Abb. 2: Liegende Seite eines C. spinosus (DE = 166 mm) mit paarig in-situ liegenden ursprünglich hornigen Mundwerkzeugen (REIN 2003). In-situ eingebettete Mundwerkzeuge der Ceratiten liegen im Wohnkammer-Bereich stets in einer feinkörnigen gelblich/ockerfarbigen Mergellage. Sie wird als diagenetisches Endprodukt der Reste des einstigen Weichkörpers gedeutet. Voraussetzung für die Konservierung der ursprünglich wahrscheinlich hornigen Mundwerkzeuge ist eine rasche Sediment-Schüttung über die auf der unteren Gehäuseseite noch haftenden Weichkörper-Reste. Die somit unvollständige Sediment-Verfüllung der Wohnkammer bewirkt, dass nach der diagenetischen Lösung der aragonitischen Ceratiten-Schale auf dem Steinkern lediglich eine mit gelblichem Mergel verfüllte Vertiefung entsteht. Diese dedolomitische Substanz ist der einzige im Muschelkalk fossil erhaltungsfähige Rest des einstigen Weichkörpers und die häufig kohligen Überreste der Mundwerkzeuge darin sind der Nachweis als Bestandteil dieses Weichkörpers.

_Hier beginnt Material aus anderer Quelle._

(** ** Progress *)

(** C15. Mail is delivered: when a core is about to wait, another has put a message in
    its inbox, and the descriptors of the requests in its ring are open, then its
    wake-up descriptor is readable, and there is a wait in which [select], as POSIX has
    it, succeeds and the notification read completes; after that step the completion
    waits to be handled with the mail still there. *)
Theorem mail_delivered hw Ω0 st Ω c k m l :
  0 < hw → serving hw Ω0 (st, Ω) → s_cores st !! c = Some (Running k None) →
  (∀ r, r ∈ requests (ring_ (ctx k)) → fd r ∈ Ω) →
  inbox (s_world st) c = Some (m :: l) →
  ∃ n rounds io st', eventfds (s_world st) !! notify_fd_ (ctx k) = Some n ∧ (0 < n)%Z ∧
    Forall (polls Ω (requests (ring_ (ctx k)))) rounds ∧ submit_and_wait rounds 1 (ctx k) = Some io ∧
    tstep (st, Ω) (st', Ω) ∧
    eventfds (s_world st') !! notify_fd_ (ctx k) = Some (wake_read (wakes (s_world st)) n) ∧
    inbox (s_world st') c = Some (m :: l) ∧
    let p' := Running (mkCore io (server_fd_ k) (local_connections k)) (Some 0) in
    s_cores st' !! c = Some p' ∧ unhandled p' = [Some NotificationOp].
Proof.
  intros Hhw Hs Hk Ho Hm. pose proof (serving_reachable _ _ _ Hs) as Hr. cbn [fst] in Hr.
  pose proof (reachable_ok hw st Hhw Hr) as Hst. pose proof (reachable_idle hw st Hhw Hr) as Hi.
  destruct (sy_fd _ Hst _ _ _ Hk eq_refl) as (Hge & Hn & [n Hev]).
  destruct (sy_running _ Hst _ _ _ Hk) as [_ Hko]. rewrite pending_view_none in Hko.
  destruct (wait_completes st c k NotificationOp 8 Hi Hk) as (rounds & io & E & Hq); [apply Hko|].
  destruct (submit_and_wait_ok _ _ _ _ E (ko_slots _ _ _ Hko)) as (_ & [= _ Hfd] & _).
  assert (0 < n)%Z as Hpos.
  { destruct (sy_wake _ Hst _ _ _ Hk eq_refl) as [Hw|[Hw|Hw]]; [congruence|by eapply Hw|].
    unfold unhandled in Hw. simpl in Hw. rewrite (Hi _ _ Hk) in Hw. by apply elem_of_nil in Hw. }
  eexists n, rounds, io, _. split_and!; [done|done| |done| | | |].
  - by apply polls_open.
  - eapply (tstep_intro _ _ (Internal c) _ _ [] []); [| |by cbn [closed]; rewrite Hk|constructor|set_solver|set_solver].
    + eapply step_wait; [done|exact E|]. right. exists n. rewrite Hfd, Hq.
      split_and!; [done..|]. apply list_elem_of_here.
    + cbn [opened s_cores]. rewrite Hk, lookup_insert_eq, (Hi _ _ Hk). cbn [ctx length]. by rewrite drop_0, Hq.
  - simpl. by rewrite lookup_insert_eq.
  - done.
  - split; [apply lookup_insert_eq|]. unfold unhandled. simpl. by rewrite drop_0, Hq.
Qed.

(** C21. No core is stuck in a state the server can reach, but for the cases named
    here.  One that has not started can register, if the kernel gives it descriptors.
    A registered one can listen, or some core has yet to register or never will,
    because the constructor of its context threw: then the barrier stays closed.  An
    idle one can be given the completion of any operation it has posted, by a wait in
    which [select] behaves as POSIX has it - unless its ring holds a request with a
    closed descriptor, on which [select] fails; the connection of that request has
    gone (provided the descriptors are as C9 has them).  One with a completion to handle handles it or ends by an exception, unless the handler's
    behaviour is undefined; one that has handled all its completions can go back to
    waiting. *)
Theorem progress hw Ω0 st Ω c :
  0 < hw → serving hw Ω0 (st, Ω) → c < num_cores_ (topo (s_world st)) → (s_next st < 2 ^ 32 - 1)%Z →
  match s_cores st !! c with
  | None => ∃ st' Ω' io, tstep (st, Ω) (st', Ω') ∧ s_cores st' !! c = Some (Registered io)
  | Some (Registered io) =>
      (∃ st' Ω' k, tstep (st, Ω) (st', Ω') ∧ s_cores st' !! c = Some (Running k None)) ∨
      (∃ c', c' < num_cores_ (topo (s_world st)) ∧
         (s_cores st !! c' = None ∨ s_cores st !! c' = Some Aborted))
  | Some (Running k None) =>
      posted (ctx k) None AcceptOp = 1 ∧ posted (ctx k) None NotificationOp = 1 ∧
      ((∃ r, r ∈ requests (ring_ (ctx k)) ∧ (fd r ∉ Ω) ∧ (closes_once st → stale k r)) ∨
       ∀ op n, posted (ctx k) None op = 1 → (∀ fd, fd ∈ accepted [mkCqe (Some op) n] → fd ∉ Ω) →
         ∃ rounds io st' Ω', Forall (polls Ω (requests (ring_ (ctx k)))) rounds ∧
           submit_and_wait rounds 1 (ctx k) = Some io ∧ cqes (ring_ io) = [mkCqe (Some op) n] ∧
           tstep (st, Ω) (st', Ω') ∧
           s_cores st' !! c = Some (Running (mkCore io (server_fd_ k) (local_connections k)) (Some 0)))
  | Some (Running k (Some i)) =>
      match cqes (ring_ (ctx k)) !! i with
      | Some e => ∀ data, (dispatch c e data (server_of st k)).1 = Undefined ∨
          ∃ st', lstep st (Completed c e data) st' ∨ ∃ ex, lstep st (Failed c e data ex) st'
      | None => ∃ st' k', lstep st (Internal c) st' ∧ s_cores st' !! c = Some (Running k' None)
      end
  | Some Ended | Some Aborted => True
  end.
Proof.
  intros Hhw Hs Hc Hn. pose proof (serving_reachable _ _ _ Hs) as Hr. cbn [fst] in Hr.
  pose proof (reachable_ok hw st Hhw Hr) as Hst.
  destruct (s_cores st !! c) as [[io|k [i|]| |]|] eqn:Ek; [| | |done|done|].
  - destruct (all_registered (topo (s_world st))) eqn:Ea; [left|right].
    + destruct (can_listen st Ω c io Hst Ek Ea) as (st' & Ω' & k & ? & Hcs & _). exists st', Ω', k.
      split; [done|]. rewrite Hcs. apply lookup_insert_eq.
    + destruct (barrier_closed st Hst Ea) as (c' & ? & Hn'). exists c'. split; [done|by apply launched_None].
  - destruct (cqes (ring_ (ctx k)) !! i) as [e|] eqn:Ee.
    + intros data. destruct (dispatch c e data (server_of st k)) as [[[]|ex|] s] eqn:Ed; [| |by left].
      * right. eexists. left. by eapply step_complete.
      * right. eexists. right. eexists. by eapply step_throw.
    + eexists _, _. split; [by eapply step_advance|]. apply lookup_insert_eq.
  - destruct (sy_running _ Hst _ _ _ Ek) as [_ Hko]. rewrite pending_view_none in Hko.
    split_and!; [apply Hko..|].
    destruct (decide (Forall (λ r, fd r ∈ Ω) (requests (ring_ (ctx k))))) as [Ho|Ho].
    + right. intros op n Hp HΩ.
      destruct (wait_turn st Ω c k op n Hst (reachable_idle hw st Hhw Hr) Ek Hp HΩ) as (rounds & io & E & Ht & Hq).
      eexists rounds, io, _, _. split_and!; [|done..|apply lookup_insert_eq].
      apply polls_open. by apply Forall_forall.
    + left. apply not_Forall_Exists, Exists_exists in Ho as (r & Hin & Hcl); [|apply _]. exists r.
      destruct (request_open _ _ _ _ _ _ Hst (serving_table _ _ _ Hhw Hs) Ek Hin) as [?|?]; [by split_and!|done].
  - destruct (can_register st Ω c Hst Hc Ek) as (st' & Ω' & io & ? & Hcs & _). exists st', Ω', io.
    split; [done|]. rewrite Hcs. apply lookup_insert_eq.
Qed.

End server.

(** ** The ring *)

(** C28. Requests are neither lost nor invented.  On a ring with a slot, posting an
    operation always succeeds and adds exactly it to those under way; waiting for
    [n] completions keeps those under way the same and only appends completions,
    [n] at least in all unless [select] failed with an error other than [EINTR]. *)
Theorem ring_conserves g prep op rounds n io :
  has_slots io → preps g prep →
  (∃ io', submit_op prep op io = (Ok tt, io') ∧ has_slots io' ∧
     outstanding io' ≡ₚ Some op :: outstanding io ∧ cqes (ring_ io') = cqes (ring_ io)) ∧
  ∀ io', submit_and_wait rounds n io = Some io' →
    outstanding io' ≡ₚ outstanding io ∧ (∃ l, cqes (ring_ io') = cqes (ring_ io) ++ l) ∧
    (n ≤ length (cqes (ring_ io')) ∨ ∃ rd e, rd ∈ rounds ∧ select_error rd = Some e ∧ e ≠ EINTR).
Proof.
  intros Hs Hp. split.
  - destruct (submit_op_spec g prep op io Hs Hp) as (io' & s0 & ? & ? & ? & ? & _). by exists io'.
  - intros io' E. destruct (submit_and_wait_ok rounds n io io' E Hs) as (_ & _ & Ho & _ & Hl).
    split_and!; [done..|]. unfold submit_and_wait, io_uring_submit_and_wait in E.
    apply fmap_Some in E as (r & E & ->). by apply wait_loop_enough in E.
Qed.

Abb. 3: Beispiel für die Einbettung eines „Mundwerkzeug“-Restes im Dedolomit – der fossilen Erhaltungsform von organischen Substanzen (REIN 2003).




Abb. 4: Ceratites spinosus juv. mit Holzrest in der Wohnkammer Oberer Muschelkalk, spinosus-Zone, Isseroda, Größe = 6,1 cm, Slg. P. Thieme


Neben postmortalen Verfüllungen der Ceratiten-Wohnkammern mit Mikrit sind es vor allem Reste von eingeschwemmten Gastropoden- und Bivalvenschalen, seltener juvenile Ceratitengehäuse (REIN 1993), Fischreste (REIN & RIEDEL 1987) oder ein fälschlich als Ceratitenkiefer gedeuteter Conchorhynchus avirostris (SCHMIDT-EFFING 1972). Dazu gehören auch gelegentlich eingeschwemmte verkieselte Holzreste.
Derartige kompakte Objekte sind wie die als „Eierbeutel“ gedeutete Struktur postmortal passiv in das leere Gehäuse gelangt und somit keine Bestandteile des Ceratitentieres.


Literatur:

LEHMANN, U. (1967): Ammoniten mit Tintenbeutel.-
Paläont. Z., 41: 132.136, Stuttgart.
MÜLLER, A. H. (1969): Ammoniten mit "Eierbeutel" und die Frage nach dem Sexualdimorphismus der Ceratiten (Cephalopoda).-
Mb. d. DAW, 11; 5/6: 411-420, 3 Abb., Berlin.
REIN, S. & RIEDEL, G.-R. (1987): Biologische Strukturen auf Ceratitensteinkernen.-
Veröff. Naturkundemuseum Erfurt, 6: 64-70, 4 Taf., Erfurt.
REIN, S. (1993): Juvenile Ceratiten aus dem Hauptmuschelkalk (Anis-Ladin, Mittel-Trias).-
Veröff. Naturhist. Mus. Schleusingen, 7/8, 9-15, 1 Abb., 2 Taf., Schleusingen.
SCHMIDT-EFFING, R. (1972): Ein Ceratit mit Kieferapparat aus dem Muschelkalk des Saarlandes.-
Paläont. Z. , 46: 49-55, Stuttgart.
URLICHS, M. (2006): Dimorphismus bei Ceratites aus dem Germanischen Oberen Muschelkalk (Ammonoidea, Mitteltrias) mit Revision einiger Arten.-
Stuttgarter Beitr. Naturk., B, 363: 1-85., 10 Abb., 3 Tab., 11 Taf.; Stuttgart.